_WORK ORDER_: Start at the line containing "(k < length (w_mem w))%nat ∧" and transcribe every line exactly through the end of the records below, and only those lines.

_INPUT MATERIAL_:
::::

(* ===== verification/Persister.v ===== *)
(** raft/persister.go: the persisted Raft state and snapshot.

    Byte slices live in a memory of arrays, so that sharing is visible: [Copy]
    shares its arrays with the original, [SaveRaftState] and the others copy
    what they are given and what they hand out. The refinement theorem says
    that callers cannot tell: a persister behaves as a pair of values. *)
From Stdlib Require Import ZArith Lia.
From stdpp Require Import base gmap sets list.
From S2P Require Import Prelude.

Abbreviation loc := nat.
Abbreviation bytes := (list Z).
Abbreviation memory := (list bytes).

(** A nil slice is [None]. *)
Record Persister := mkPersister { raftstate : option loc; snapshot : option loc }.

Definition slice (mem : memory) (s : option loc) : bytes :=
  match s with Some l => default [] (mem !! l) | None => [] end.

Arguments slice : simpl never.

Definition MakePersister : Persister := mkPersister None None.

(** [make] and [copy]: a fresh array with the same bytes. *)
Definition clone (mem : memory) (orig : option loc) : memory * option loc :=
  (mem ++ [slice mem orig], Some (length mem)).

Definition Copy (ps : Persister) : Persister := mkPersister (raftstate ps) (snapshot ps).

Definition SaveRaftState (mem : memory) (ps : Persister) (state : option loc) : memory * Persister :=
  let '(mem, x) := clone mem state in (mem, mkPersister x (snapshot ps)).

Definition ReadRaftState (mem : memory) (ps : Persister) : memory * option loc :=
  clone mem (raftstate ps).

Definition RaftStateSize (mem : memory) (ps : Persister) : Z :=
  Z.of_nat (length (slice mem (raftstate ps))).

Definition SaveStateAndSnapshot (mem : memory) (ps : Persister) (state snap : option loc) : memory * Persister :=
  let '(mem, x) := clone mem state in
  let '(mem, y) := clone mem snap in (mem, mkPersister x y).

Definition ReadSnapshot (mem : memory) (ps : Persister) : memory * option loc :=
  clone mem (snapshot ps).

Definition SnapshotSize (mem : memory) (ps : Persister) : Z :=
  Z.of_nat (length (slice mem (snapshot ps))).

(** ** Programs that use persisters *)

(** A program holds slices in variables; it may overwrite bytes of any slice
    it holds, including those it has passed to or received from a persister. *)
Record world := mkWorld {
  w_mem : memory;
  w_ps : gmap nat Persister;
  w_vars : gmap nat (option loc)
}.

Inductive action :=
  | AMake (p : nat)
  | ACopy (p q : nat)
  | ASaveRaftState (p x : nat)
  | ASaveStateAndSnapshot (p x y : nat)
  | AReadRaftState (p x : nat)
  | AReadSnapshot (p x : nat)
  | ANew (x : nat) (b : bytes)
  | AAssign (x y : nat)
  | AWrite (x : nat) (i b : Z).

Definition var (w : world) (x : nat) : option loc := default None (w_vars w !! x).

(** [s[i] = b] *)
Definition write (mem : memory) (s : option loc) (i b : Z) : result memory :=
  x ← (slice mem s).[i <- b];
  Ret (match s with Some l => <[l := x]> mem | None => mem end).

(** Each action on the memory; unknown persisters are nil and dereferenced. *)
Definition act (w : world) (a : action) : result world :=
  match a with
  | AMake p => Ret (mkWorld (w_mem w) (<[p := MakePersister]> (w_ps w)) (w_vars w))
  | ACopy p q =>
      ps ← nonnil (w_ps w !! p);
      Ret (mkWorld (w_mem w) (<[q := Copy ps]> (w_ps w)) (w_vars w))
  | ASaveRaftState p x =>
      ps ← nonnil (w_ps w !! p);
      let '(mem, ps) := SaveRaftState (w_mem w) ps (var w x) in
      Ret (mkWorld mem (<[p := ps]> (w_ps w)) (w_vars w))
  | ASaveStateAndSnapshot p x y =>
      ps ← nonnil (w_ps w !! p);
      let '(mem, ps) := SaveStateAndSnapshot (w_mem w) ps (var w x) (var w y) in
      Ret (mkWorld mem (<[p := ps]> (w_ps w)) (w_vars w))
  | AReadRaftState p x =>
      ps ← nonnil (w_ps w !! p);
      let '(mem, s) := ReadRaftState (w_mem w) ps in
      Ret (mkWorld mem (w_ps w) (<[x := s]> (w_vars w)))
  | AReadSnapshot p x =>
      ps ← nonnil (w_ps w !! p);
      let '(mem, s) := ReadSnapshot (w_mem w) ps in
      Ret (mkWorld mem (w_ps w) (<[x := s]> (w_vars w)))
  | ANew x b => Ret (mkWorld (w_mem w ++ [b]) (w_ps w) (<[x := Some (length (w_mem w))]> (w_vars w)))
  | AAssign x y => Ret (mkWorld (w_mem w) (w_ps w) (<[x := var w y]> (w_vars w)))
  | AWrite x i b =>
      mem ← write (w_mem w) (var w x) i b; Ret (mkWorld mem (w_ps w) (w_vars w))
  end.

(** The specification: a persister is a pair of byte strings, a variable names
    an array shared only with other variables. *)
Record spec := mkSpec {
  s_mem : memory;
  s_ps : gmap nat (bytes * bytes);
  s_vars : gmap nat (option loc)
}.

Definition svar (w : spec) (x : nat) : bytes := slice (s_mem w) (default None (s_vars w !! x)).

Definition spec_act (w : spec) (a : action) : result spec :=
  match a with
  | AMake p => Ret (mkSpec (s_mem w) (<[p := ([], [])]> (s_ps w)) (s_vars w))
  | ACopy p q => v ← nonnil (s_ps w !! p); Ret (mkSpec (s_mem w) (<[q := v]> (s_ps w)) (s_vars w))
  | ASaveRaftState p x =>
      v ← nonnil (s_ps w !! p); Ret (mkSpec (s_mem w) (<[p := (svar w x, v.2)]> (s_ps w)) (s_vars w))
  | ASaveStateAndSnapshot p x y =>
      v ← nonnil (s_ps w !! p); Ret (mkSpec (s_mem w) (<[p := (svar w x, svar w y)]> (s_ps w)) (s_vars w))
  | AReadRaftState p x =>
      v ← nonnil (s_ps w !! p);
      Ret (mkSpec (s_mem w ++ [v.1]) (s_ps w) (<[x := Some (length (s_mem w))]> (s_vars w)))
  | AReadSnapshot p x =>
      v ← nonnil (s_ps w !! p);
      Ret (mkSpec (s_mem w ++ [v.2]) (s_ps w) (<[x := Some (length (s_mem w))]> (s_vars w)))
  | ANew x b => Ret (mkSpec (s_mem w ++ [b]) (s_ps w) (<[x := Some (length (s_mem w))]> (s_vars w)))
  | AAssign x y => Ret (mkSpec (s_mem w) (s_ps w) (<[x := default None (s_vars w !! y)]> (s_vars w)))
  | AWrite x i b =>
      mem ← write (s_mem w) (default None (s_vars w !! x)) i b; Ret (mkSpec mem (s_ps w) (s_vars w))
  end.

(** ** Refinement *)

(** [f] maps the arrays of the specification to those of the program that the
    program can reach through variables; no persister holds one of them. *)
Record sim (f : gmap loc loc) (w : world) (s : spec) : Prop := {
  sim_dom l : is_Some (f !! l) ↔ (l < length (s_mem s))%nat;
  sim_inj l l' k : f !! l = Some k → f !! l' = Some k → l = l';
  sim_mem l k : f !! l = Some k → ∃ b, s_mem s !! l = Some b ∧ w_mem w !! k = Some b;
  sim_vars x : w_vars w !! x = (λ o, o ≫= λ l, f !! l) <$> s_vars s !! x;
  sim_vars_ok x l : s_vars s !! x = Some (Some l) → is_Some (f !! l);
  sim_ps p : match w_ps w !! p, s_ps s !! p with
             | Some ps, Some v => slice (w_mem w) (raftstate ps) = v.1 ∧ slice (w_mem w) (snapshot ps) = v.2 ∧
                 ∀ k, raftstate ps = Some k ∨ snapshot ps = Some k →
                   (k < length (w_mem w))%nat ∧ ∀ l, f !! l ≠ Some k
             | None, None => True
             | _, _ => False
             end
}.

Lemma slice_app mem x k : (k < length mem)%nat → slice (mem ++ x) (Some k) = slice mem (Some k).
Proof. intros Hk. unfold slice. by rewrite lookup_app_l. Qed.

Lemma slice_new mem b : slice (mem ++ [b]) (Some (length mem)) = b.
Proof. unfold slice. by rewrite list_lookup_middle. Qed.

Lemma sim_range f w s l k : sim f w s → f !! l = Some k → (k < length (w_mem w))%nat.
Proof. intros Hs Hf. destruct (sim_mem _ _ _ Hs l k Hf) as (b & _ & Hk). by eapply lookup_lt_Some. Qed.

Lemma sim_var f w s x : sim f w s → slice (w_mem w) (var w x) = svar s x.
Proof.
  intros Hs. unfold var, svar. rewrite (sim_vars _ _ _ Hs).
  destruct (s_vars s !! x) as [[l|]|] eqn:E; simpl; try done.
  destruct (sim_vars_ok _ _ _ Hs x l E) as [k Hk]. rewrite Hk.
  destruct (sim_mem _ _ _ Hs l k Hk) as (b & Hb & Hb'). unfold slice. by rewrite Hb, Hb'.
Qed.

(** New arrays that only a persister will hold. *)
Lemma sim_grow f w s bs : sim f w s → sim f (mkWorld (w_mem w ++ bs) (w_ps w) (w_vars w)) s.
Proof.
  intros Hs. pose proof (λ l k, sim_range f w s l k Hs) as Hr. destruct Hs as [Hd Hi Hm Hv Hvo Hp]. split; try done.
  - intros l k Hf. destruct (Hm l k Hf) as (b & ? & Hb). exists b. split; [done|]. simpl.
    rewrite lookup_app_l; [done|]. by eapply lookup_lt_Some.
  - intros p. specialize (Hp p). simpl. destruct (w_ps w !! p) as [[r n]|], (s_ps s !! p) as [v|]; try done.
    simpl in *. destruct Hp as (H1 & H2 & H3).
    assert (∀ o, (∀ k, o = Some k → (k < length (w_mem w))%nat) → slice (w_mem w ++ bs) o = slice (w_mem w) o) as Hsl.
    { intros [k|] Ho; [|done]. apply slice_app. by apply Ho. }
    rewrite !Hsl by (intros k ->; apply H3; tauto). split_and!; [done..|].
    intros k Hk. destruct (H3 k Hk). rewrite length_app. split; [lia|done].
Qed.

::::

_WRITTEN SOLUTION_:
                   (k < length (w_mem w))%nat ∧ ∀ l, f !! l ≠ Some k
             | None, None => True
             | _, _ => False
             end
}.

Lemma slice_app mem x k : (k < length mem)%nat → slice (mem ++ x) (Some k) = slice mem (Some k).
Proof. intros Hk. unfold slice. by rewrite lookup_app_l. Qed.

Lemma slice_new mem b : slice (mem ++ [b]) (Some (length mem)) = b.
Proof. unfold slice. by rewrite list_lookup_middle. Qed.

Lemma sim_range f w s l k : sim f w s → f !! l = Some k → (k < length (w_mem w))%nat.
Proof. intros Hs Hf. destruct (sim_mem _ _ _ Hs l k Hf) as (b & _ & Hk). by eapply lookup_lt_Some. Qed.

Lemma sim_var f w s x : sim f w s → slice (w_mem w) (var w x) = svar s x.
Proof.
  intros Hs. unfold var, svar. rewrite (sim_vars _ _ _ Hs).
  destruct (s_vars s !! x) as [[l|]|] eqn:E; simpl; try done.
  destruct (sim_vars_ok _ _ _ Hs x l E) as [k Hk]. rewrite Hk.
  destruct (sim_mem _ _ _ Hs l k Hk) as (b & Hb & Hb'). unfold slice. by rewrite Hb, Hb'.
Qed.

(** New arrays that only a persister will hold. *)
Lemma sim_grow f w s bs : sim f w s → sim f (mkWorld (w_mem w ++ bs) (w_ps w) (w_vars w)) s.
Proof.
  intros Hs. pose proof (λ l k, sim_range f w s l k Hs) as Hr. destruct Hs as [Hd Hi Hm Hv Hvo Hp]. split; try done.
  - intros l k Hf. destruct (Hm l k Hf) as (b & ? & Hb). exists b. split; [done|]. simpl.
    rewrite lookup_app_l; [done|]. by eapply lookup_lt_Some.
  - intros p. specialize (Hp p). simpl. destruct (w_ps w !! p) as [[r n]|], (s_ps s !! p) as [v|]; try done.
    simpl in *. destruct Hp as (H1 & H2 & H3).
    assert (∀ o, (∀ k, o = Some k → (k < length (w_mem w))%nat) → slice (w_mem w ++ bs) o = slice (w_mem w) o) as Hsl.
    { intros [k|] Ho; [|done]. apply slice_app. by apply Ho. }
    rewrite !Hsl by (intros k ->; apply H3; tauto). split_and!; [done..|].
    intros k Hk. destruct (H3 k Hk). rewrite length_app. split; [lia|done].
Qed.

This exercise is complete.